少なくとも 1 つの研究では、ジゴキシンは、この不整脈が頻繁に再発する成人患者の心房細動への復帰を遅らせる手段として研究されました。これは、ランダム化された二重盲検の 43 人の患者のクロスオーバー研究でした。ジゴキシンは、症状の再発エピソード間の平均時間を 54% 増加させましたが、継続的な心電図モニタリング中に見られる線維性エピソードの頻度には影響しませんでした。

患者情報

  • ジゴキシンは心不全や不整脈の治療に使用されることを患者に伝えてください。
  • 指示通りにこの薬を服用するように患者に指示してください。
  • 多くの薬剤がラノキシンと相互作用する可能性があることを患者に助言してください。

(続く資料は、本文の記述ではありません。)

(* ===== verification/Graph.v ===== *)
(** * Fragments of an automaton

    The operations on an NFA that build it seen as additions of edges, and the
    composition of the fragments that a quantified term is made of.  A fragment
    is a relation between nodes; the operations of [NFA] are shown to add theirs
    in [extends]. *)

From S2P Require Import Prelude HashTable NFA.

(** ** Languages *)

(** The language of the repetitions of [L]. *)
Inductive star (L : list N -> Prop) : list N -> Prop :=
| star_nil : star L []
| star_app w1 w2 : L w1 -> star L w2 -> star L (w1 ++ w2).

Definition concatenation (L1 L2 : list N -> Prop) (w : list N) : Prop :=
  exists w1 w2, w = w1 ++ w2 /\ L1 w1 /\ L2 w2.

Lemma star_ext (L L' : list N -> Prop) w : (forall w, L w <-> L' w) -> star L w <-> star L' w.
Proof. intros HL. split; induction 1; constructor; naive_solver. Qed.

Lemma concatenation_ext (L1 L1' L2 L2' : list N -> Prop) w :
  (forall w, L1 w <-> L1' w) -> (forall w, L2 w <-> L2' w) ->
  concatenation L1 L2 w <-> concatenation L1' L2' w.
Proof. unfold concatenation. naive_solver. Qed.

Lemma concatenation_assoc (L1 L2 L3 : list N -> Prop) w :
  concatenation (concatenation L1 L2) L3 w <-> concatenation L1 (concatenation L2 L3) w.
Proof.
  split.
  - intros (w12 & w3 & -> & (w1 & w2 & -> & ? & ?) & ?). exists w1, (w2 ++ w3). rewrite app_assoc. split_and!; [done..|].
    by exists w2, w3.
  - intros (w1 & w23 & -> & ? & (w2 & w3 & -> & ? & ?)). exists (w1 ++ w2), w3. rewrite app_assoc. split_and!; [done| |done].
    by exists w1, w2.
Qed.

Lemma concatenation_empty_l (L : list N -> Prop) w : concatenation (fun w => w = []) L w <-> L w.
Proof. split; [by intros (? & w2 & -> & -> & ?)|]. intros. by exists [], w. Qed.

Lemma concatenation_or (L L1 L2 : list N -> Prop) w :
  concatenation L (fun w => L1 w \/ L2 w) w <-> concatenation L L1 w \/ concatenation L L2 w.
Proof. unfold concatenation. naive_solver. Qed.

Lemma concatenation_and (P : Prop) (L1 L2 : list N -> Prop) w :
  concatenation L1 (fun w => P /\ L2 w) w <-> P /\ concatenation L1 L2 w.
Proof. unfold concatenation. naive_solver. Qed.

(** ** Relations between nodes *)

(** Edges with their character, [None] for those on nothing. *)
Definition rel := N -> option N -> N -> Prop.

Definition label (l : option N) : list N := match l with Some c => [c] | None => [] end.

Inductive path (R : rel) : N -> list N -> N -> Prop :=
| path_refl p : path R p [] p
| path_step p l q w r : R p l q -> path R q w r -> path R p (label l ++ w) r.

Definition union_rel (R1 R2 : rel) : rel := fun p l q => R1 p l q \/ R2 p l q.
Definition eps (from to : N) : rel := fun p l q => p = from /\ l = None /\ q = to.
Definition chars (from to : N) (S : N -> Prop) : rel := fun p l q => p = from /\ q = to /\ exists c, l = Some c /\ S c.
Definition no_edge : rel := fun _ _ _ => False.

Lemma path_one (R : rel) p l q : R p l q -> path R p (label l) q.
Proof. intros. rewrite <- (app_nil_r (label l)). econstructor; [done|constructor]. Qed.

Lemma path_trans R p w1 q w2 r : path R p w1 q -> path R q w2 r -> path R p (w1 ++ w2) r.
Proof. induction 1; intros; [done|]. rewrite <- app_assoc. econstructor; eauto. Qed.

Lemma path_mono (R R' : rel) p w q : (forall p l q, R p l q -> R' p l q) -> path R p w q -> path R' p w q.
Proof. induction 2; econstructor; eauto. Qed.

Lemma path_ext (R R' : rel) p w q : (forall p l q, R p l q <-> R' p l q) -> path R p w q <-> path R' p w q.
Proof. intros HR. split; apply path_mono; intros; by apply HR. Qed.

(** Where no edge leaves, the only path is the empty one. *)
Lemma path_stuck (R : rel) p w q : (forall l r, ~ R p l r) -> path R p w q -> w = [] /\ q = p.
Proof. intros Hno Hp. destruct Hp as [|p l r w q He _]; [done|]. by destruct (Hno l r). Qed.

Lemma path_split R p w1 w2 q : path R p (w1 ++ w2) q -> exists r, path R p w1 r /\ path R r w2 q.
Proof.
  remember (w1 ++ w2) as w eqn:E. intros Hp. revert w1 E.
  induction Hp as [p|p l r w q He Hp IH]; intros w1 E.
  - symmetry in E. apply app_eq_nil in E as [-> ->]. exists p. split; constructor.
  - destruct l as [c|]; cbn [label app] in E.
    + destruct w1 as [|c' w1]; simplify_eq/=.
      * exists p. split; [constructor|]. change (c :: w) with (label (Some c) ++ w). by econstructor.
      * destruct (IH w1 eq_refl) as (r' & ? & ?). exists r'. split; [|done].
        change (c' :: w1) with (label (Some c') ++ w1). by econstructor.
    + destruct (IH w1 E) as (r' & ? & ?). exists r'. split; [|done].
      change w1 with (label None ++ w1). by econstructor.
Qed.

(** ** Fragments *)

(** The edges [R] lead from the node [s], that is there before, through the new
    nodes from [n] to [m - 1] to the new node [e], on the words of [L]. *)
Record fragment (R : rel) (n m s e : N) (L : list N -> Prop) : Prop := {
  fr_start : s < n;
  fr_end : n <= e < m;
  fr_source : forall p l q, R p l q -> p = s \/ n <= p < m;
  fr_target : forall p l q, R p l q -> n <= q < m;
  fr_stuck : forall l q, ~ R e l q;
  fr_language : forall w, path R s w e <-> L w
}.

Lemma fragment_language R n m s e L L' :
  (forall w, L w <-> L' w) -> fragment R n m s e L -> fragment R n m s e L'.
Proof. intros HL []. split; naive_solver. Qed.

Lemma fragment_ext R R' n m s e L :
  (forall p l q, R p l q <-> R' p l q) -> fragment R n m s e L -> fragment R' n m s e L.
Proof.
  intros HR [? ? Hs Ht He HL]. split; try done.
  - intros p l q. rewrite <- HR. apply Hs.
  - intros p l q. rewrite <- HR. apply Ht.
  - intros l q. rewrite <- HR. apply He.
  - intros w. by rewrite <- HL, (path_ext R' R).
Qed.

(** A path of new edges ends in the new nodes. *)
Lemma fragment_target R n m s e L p w q :
  fragment R n m s e L -> path R p w q -> (p = q /\ w = []) \/ n <= q < m.
Proof.
  intros Hf. induction 1 as [|p l q w r He _ IH]; [by left|]. right. destruct IH as [[-> _]|?]; [|done].
  by eapply fr_target.
Qed.

Lemma fragment_chars n s S : s < n -> fragment (chars s n S) n (n + 1) s n (fun w => exists c, w = [c] /\ S c).
Proof.
  intros Hs. split; [done|lia|..].
  - intros p l q (-> & _). by left.
  - intros p l q (_ & -> & _). lia.
  - intros l q (E & _). lia.
  - intros w. split.
    + intros Hp. inv Hp as [|? ? ? ? ? (_ & -> & c & -> & Hc) Hp']; [lia|].
      apply path_stuck in Hp' as [-> _]; [|intros l r (E & _); lia]. by exists c.
    + intros (c & -> & Hc). change [c] with (label (Some c)). apply path_one. split_and!; eauto.
Qed.

Section Sequence.
Context (R1 R2 : rel) (n m1 m2 s e1 e2 : N) (L1 L2 : list N -> Prop).
Context (H1 : fragment R1 n m1 s e1 L1) (H2 : fragment R2 m1 m2 e1 e2 L2).

(** In the second fragment only its edges can be used. *)
Lemma sequence_second p w q : m1 <= p -> path (union_rel R1 R2) p w q -> path R2 p w q.
Proof.
  intros Hp. induction 1 as [|p l q w r [He|He] _ IH]; [constructor| |].
  - exfalso. pose proof (fr_start _ _ _ _ _ _ H1). pose proof (fr_end _ _ _ _ _ _ H1).
    destruct (fr_source _ _ _ _ _ _ H1 _ _ _ He); lia.
  - econstructor; [done|]. apply IH. pose proof (fr_target _ _ _ _ _ _ H2 _ _ _ He). lia.
Qed.

Lemma sequence_first p w q : p = s \/ n <= p < m1 -> m1 <= q -> path (union_rel R1 R2) p w q ->
  exists w1 w2, w = w1 ++ w2 /\ path R1 p w1 e1 /\ path R2 e1 w2 q.
Proof.
  intros Hp Hq Hpath. induction Hpath as [|p l r w q He Hpath IH].
  - pose proof (fr_start _ _ _ _ _ _ H1). pose proof (fr_end _ _ _ _ _ _ H1). lia.
  - destruct He as [He|He].
    + destruct IH as (w1 & w2 & -> & ? & ?); [right; by eapply fr_target|done|].
      exists (label l ++ w1), w2. rewrite app_assoc. split_and!; [done|by econstructor|done].
    + pose proof (fr_start _ _ _ _ _ _ H1). pose proof (fr_end _ _ _ _ _ _ H1).
      destruct (fr_source _ _ _ _ _ _ H2 _ _ _ He) as [->|?]; [|lia].
      exists [], (label l ++ w). split_and!; [done|constructor|]. econstructor; [done|].
      apply sequence_second; [|done]. pose proof (fr_target _ _ _ _ _ _ H2 _ _ _ He). lia.
Qed.

Lemma fragment_sequence : fragment (union_rel R1 R2) n m2 s e2 (concatenation L1 L2).
Proof.
  pose proof (fr_start _ _ _ _ _ _ H1). pose proof (fr_end _ _ _ _ _ _ H1). pose proof (fr_end _ _ _ _ _ _ H2).
  split; [done|lia|..].
  - intros p l q [He|He]; [destruct (fr_source _ _ _ _ _ _ H1 _ _ _ He)|destruct (fr_source _ _ _ _ _ _ H2 _ _ _ He)]; lia.
  - intros p l q [He|He]; [pose proof (fr_target _ _ _ _ _ _ H1 _ _ _ He)|pose proof (fr_target _ _ _ _ _ _ H2 _ _ _ He)]; lia.
  - intros l q [He|He]; [destruct (fr_source _ _ _ _ _ _ H1 _ _ _ He); lia|by eapply fr_stuck in He].
  - intros w. split.
    + intros Hp. apply sequence_first in Hp as (w1 & w2 & -> & Hp1 & Hp2); [|by left|lia].
      exists w1, w2. split_and!; [done|by apply (fr_language _ _ _ _ _ _ H1)|by apply (fr_language _ _ _ _ _ _ H2)].
    + intros (w1 & w2 & -> & Hp1 & Hp2). eapply path_trans.
      * eapply path_mono, (fr_language _ _ _ _ _ _ H1), Hp1. by left.
      * eapply path_mono, (fr_language _ _ _ _ _ _ H2), Hp2. by right.
Qed.
End Sequence.

Lemma fragment_optional R n m s e L :
  fragment R n m s e L -> fragment (union_rel R (eps s e)) n m s e (fun w => w = [] \/ L w).
Proof.
  intros Hf. pose proof (fr_start _ _ _ _ _ _ Hf). pose proof (fr_end _ _ _ _ _ _ Hf).
  assert (Hstuck : forall l q, ~ union_rel R (eps s e) e l q).
  { intros l q [He|(E & _)]; [by eapply fr_stuck in He|lia]. }
  split; [done|done|..].
  - intros p l q [He|(-> & _)]; [by eapply fr_source|by left].
  - intros p l q [He|(_ & _ & ->)]; [by eapply fr_target|done].
  - done.
  - intros w. split.
    + intros Hp.
      assert (forall p w q, path (union_rel R (eps s e)) p w q -> q = e -> p = s \/ n <= p < m ->
        path R p w e \/ (p = s /\ w = [])) as Hall.
      { clear w Hp. intros p w q Hp. induction Hp as [p|p l q w r [He|(-> & -> & ->)] Hp IH]; intros Hr Hps; subst.
        - left. constructor.
        - pose proof (fr_target _ _ _ _ _ _ Hf _ _ _ He).
          destruct (IH eq_refl) as [?|[? ?]]; [by right| |lia]. left. by econstructor.
        - right. apply path_stuck in Hp as [-> _]; done. }
      destruct (Hall s w e Hp eq_refl) as [?|[_ ->]]; [by left|right; by apply (fr_language _ _ _ _ _ _ Hf)|by left].
    + intros [->|HL].
      * change [] with (label None). apply path_one. by right.
      * eapply path_mono, (fr_language _ _ _ _ _ _ Hf), HL. by left.
Qed.

(** The repetition: the fragment starts at the new node [n], its end leads back to
    it and to the new node [m]. *)
Section Repetition.
Context (R : rel) (n m s e : N) (L : list N -> Prop).
Context (Hf : fragment R (n + 1) m n e L) (Hs : s < n).

Definition loop_rel (extra : rel) : rel :=
  union_rel (union_rel (union_rel (union_rel (eps s n) R) (eps e n)) (eps e m)) extra.

Lemma repetition_stuck extra : (forall p l q, extra p l q -> p = s) -> forall l q, ~ loop_rel extra m l q.
Proof.
  pose proof (fr_end _ _ _ _ _ _ Hf).
  intros Hx l q [[[[(?&?)|He]|(?&?)]|(?&?)]|He]; try lia.
  - destruct (fr_source _ _ _ _ _ _ Hf _ _ _ He); lia.
  - apply Hx in He. lia.
Qed.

漢方薬を含む市販薬を服用している場合、または新しい処方箋を開始する場合は、医師と薬剤師に知らせるように患者に指示してください。
  • LANOXIN 0.25mg の投与量が適切であることを確認するために、血液検査が必要であることを患者に伝えてください。
  • 吐き気、嘔吐、持続性の下痢、錯乱、衰弱、または視覚障害(かすみ目、黄緑色障害、ハロー効果を含む)を経験した場合は、医師または医療専門家に連絡するよう患者に助言してください。 LANOXIN が高すぎる可能性があります。
  • 乳児や小児患者では、ラノキシンの用量が高すぎると症状を認識するのが難しい場合があることを親または介護者に助言してください。体重減少、幼児の発育不全、腹痛、行動障害などの症状は、ジゴキシン毒性の兆候である可能性があります。
  • 心拍数と血圧を毎日監視し、記録するように患者に指示します。
  • 妊娠している、または妊娠を計画している出産の可能性のある女性には、ラノキシンによる治療を開始または継続する前に医師に相談するように指示してください。